Record set:
-.-.-

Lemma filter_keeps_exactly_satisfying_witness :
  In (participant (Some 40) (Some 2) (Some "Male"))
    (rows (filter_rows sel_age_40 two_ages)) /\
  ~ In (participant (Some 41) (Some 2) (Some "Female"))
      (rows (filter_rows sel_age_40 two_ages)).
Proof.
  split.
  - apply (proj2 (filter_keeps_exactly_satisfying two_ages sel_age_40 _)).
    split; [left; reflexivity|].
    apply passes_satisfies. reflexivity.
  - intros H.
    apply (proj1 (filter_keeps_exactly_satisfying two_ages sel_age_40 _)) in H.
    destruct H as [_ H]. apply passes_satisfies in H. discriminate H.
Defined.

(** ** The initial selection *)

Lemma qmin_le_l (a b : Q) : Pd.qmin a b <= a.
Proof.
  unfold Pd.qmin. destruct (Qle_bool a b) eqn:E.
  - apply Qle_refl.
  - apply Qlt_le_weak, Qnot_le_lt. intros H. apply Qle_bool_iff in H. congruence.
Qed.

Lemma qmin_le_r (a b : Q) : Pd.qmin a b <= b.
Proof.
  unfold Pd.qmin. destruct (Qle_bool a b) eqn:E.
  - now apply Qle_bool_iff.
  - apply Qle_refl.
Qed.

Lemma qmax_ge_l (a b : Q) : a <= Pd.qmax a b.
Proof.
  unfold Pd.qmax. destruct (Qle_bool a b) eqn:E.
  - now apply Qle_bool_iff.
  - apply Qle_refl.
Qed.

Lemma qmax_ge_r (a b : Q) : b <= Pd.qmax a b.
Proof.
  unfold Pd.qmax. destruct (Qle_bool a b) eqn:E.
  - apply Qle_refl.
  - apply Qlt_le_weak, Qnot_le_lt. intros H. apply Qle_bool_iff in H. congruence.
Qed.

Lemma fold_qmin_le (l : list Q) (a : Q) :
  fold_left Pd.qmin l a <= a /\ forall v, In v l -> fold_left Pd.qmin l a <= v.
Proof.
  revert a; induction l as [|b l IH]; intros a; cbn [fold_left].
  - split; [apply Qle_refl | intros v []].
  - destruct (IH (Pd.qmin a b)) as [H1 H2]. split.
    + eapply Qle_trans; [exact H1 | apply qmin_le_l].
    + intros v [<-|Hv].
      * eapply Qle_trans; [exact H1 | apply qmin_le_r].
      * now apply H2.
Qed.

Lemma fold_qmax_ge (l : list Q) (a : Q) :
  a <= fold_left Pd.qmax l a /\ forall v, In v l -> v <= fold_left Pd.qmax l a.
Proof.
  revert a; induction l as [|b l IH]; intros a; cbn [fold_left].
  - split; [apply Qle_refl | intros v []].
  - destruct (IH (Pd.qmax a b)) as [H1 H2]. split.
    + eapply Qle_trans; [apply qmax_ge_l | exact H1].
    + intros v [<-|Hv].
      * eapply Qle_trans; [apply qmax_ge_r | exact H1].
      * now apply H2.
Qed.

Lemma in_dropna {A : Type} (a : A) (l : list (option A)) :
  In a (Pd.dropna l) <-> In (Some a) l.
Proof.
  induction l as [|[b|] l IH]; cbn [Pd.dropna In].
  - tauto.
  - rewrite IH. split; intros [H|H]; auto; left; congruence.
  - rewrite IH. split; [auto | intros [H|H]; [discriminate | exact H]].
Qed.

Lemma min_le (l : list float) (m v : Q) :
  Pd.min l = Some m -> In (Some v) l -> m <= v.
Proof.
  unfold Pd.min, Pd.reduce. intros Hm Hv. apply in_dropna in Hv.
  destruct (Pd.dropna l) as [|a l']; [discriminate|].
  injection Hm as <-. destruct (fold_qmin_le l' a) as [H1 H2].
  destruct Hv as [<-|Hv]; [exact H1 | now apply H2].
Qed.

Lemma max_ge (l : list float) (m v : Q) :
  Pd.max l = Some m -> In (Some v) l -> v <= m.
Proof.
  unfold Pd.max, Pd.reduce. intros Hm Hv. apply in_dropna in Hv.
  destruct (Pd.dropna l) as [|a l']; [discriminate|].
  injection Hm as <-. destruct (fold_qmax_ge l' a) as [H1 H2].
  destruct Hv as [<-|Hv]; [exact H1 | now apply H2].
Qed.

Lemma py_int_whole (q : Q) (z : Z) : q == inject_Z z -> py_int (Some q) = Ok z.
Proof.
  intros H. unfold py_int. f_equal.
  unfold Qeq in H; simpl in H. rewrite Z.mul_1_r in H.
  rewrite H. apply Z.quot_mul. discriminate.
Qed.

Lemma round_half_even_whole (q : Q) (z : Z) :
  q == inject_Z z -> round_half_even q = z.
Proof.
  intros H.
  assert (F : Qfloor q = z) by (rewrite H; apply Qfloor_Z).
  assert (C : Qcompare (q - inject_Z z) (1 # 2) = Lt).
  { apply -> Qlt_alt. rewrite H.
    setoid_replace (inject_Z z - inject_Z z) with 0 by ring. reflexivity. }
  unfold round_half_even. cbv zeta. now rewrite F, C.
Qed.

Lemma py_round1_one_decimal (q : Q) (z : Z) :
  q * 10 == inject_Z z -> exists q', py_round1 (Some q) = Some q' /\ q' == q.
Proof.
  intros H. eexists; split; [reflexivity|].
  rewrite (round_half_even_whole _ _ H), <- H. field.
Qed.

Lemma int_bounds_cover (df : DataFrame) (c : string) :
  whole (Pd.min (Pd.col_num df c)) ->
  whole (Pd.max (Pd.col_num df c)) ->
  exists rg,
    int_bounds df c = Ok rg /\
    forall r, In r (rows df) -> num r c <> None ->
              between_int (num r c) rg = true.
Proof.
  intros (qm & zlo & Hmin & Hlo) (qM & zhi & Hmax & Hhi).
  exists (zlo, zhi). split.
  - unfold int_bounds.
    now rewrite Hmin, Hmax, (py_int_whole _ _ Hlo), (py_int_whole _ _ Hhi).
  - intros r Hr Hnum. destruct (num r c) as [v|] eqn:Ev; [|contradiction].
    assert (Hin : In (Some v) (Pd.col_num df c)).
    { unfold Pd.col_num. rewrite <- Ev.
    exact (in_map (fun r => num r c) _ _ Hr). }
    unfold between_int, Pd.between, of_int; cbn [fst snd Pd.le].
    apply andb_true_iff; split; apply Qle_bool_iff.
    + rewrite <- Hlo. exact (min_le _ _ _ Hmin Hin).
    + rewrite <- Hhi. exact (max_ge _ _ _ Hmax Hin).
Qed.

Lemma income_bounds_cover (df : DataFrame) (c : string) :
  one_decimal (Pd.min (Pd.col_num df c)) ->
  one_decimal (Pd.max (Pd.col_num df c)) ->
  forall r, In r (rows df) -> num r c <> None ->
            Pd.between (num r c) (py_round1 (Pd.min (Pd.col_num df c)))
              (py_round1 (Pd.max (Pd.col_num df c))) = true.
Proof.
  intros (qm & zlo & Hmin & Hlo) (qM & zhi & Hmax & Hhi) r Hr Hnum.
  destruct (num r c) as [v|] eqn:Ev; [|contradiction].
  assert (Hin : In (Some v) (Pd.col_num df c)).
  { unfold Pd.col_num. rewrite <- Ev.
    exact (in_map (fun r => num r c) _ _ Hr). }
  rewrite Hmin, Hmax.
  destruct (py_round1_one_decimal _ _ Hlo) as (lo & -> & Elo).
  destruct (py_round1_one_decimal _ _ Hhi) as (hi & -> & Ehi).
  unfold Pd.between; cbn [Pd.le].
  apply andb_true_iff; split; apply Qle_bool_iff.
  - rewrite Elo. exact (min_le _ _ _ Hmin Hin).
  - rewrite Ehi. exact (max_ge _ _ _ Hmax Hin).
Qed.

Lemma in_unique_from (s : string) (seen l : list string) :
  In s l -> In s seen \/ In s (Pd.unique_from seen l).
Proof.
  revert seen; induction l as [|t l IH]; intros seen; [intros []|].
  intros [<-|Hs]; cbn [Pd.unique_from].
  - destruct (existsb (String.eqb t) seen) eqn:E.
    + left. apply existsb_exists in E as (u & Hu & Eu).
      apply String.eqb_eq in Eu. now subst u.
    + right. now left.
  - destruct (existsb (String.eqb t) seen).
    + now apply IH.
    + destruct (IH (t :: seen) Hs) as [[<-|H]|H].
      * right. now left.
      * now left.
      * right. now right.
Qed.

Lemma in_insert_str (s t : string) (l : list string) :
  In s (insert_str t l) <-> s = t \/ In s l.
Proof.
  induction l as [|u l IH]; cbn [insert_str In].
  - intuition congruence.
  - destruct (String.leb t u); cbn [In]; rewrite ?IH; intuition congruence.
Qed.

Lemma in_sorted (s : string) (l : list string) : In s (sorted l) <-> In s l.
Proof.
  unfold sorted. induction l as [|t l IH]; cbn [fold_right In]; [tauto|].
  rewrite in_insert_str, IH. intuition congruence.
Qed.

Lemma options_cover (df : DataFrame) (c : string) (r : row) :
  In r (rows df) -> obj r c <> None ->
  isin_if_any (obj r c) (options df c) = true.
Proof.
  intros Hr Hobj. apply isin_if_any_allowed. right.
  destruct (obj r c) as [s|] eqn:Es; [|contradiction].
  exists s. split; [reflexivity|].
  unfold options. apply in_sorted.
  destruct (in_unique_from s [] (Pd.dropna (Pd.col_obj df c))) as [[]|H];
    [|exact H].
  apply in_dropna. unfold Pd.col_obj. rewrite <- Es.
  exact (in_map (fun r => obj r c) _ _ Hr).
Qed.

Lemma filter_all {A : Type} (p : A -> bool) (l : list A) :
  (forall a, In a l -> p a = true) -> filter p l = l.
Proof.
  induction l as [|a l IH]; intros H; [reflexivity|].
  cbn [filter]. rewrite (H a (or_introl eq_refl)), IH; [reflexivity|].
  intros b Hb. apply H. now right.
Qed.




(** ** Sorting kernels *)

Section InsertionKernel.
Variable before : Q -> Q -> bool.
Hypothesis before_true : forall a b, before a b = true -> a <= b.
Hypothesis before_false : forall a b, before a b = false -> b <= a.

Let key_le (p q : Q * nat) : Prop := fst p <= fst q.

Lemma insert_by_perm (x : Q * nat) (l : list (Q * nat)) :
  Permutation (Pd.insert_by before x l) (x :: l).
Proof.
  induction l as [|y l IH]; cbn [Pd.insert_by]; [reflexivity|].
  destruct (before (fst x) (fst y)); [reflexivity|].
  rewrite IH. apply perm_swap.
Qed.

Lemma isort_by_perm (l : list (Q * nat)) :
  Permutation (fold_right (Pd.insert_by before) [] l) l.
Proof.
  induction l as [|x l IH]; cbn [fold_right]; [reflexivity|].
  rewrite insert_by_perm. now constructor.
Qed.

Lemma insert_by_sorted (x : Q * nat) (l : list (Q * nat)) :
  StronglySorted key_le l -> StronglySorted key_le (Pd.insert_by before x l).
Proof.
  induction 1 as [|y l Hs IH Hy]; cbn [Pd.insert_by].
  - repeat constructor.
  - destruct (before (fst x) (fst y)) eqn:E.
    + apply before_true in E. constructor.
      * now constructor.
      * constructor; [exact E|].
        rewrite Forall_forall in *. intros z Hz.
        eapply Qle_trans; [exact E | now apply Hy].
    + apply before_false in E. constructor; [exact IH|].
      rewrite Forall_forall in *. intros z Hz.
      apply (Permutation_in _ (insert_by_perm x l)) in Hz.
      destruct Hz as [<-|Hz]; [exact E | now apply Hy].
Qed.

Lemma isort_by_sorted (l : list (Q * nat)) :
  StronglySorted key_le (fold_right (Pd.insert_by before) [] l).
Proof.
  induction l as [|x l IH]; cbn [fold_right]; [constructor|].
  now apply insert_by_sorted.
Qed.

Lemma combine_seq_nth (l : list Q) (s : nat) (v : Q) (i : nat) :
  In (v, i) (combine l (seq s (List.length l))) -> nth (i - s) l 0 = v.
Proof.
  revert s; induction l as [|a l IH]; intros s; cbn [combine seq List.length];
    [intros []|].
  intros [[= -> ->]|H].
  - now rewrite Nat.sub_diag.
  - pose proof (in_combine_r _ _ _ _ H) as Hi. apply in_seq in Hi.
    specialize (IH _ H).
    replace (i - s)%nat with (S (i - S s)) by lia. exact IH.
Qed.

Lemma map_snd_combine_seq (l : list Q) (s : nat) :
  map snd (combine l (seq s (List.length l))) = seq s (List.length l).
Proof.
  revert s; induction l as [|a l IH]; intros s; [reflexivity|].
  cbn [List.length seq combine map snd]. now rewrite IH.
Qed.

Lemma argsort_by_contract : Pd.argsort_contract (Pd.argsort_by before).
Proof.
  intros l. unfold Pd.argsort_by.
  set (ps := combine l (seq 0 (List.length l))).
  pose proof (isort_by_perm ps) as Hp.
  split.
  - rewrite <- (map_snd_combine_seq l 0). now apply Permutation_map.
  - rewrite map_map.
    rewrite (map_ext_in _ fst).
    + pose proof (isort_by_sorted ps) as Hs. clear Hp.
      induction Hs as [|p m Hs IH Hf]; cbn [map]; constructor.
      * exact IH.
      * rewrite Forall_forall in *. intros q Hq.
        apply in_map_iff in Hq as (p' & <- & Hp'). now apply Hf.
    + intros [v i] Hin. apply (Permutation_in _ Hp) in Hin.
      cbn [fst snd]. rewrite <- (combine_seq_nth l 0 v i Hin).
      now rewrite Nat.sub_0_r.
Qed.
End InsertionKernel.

-.-.-

Activity: Starting from the records above, filter out all lines except those containing the word "seen".

Response to the task:
Lemma in_unique_from (s : string) (seen l : list string) :
  In s l -> In s seen \/ In s (Pd.unique_from seen l).
  revert seen; induction l as [|t l IH]; intros seen; [intros []|].
  - destruct (existsb (String.eqb t) seen) eqn:E.
  - destruct (existsb (String.eqb t) seen).
    + destruct (IH (t :: seen) Hs) as [[<-|H]|H].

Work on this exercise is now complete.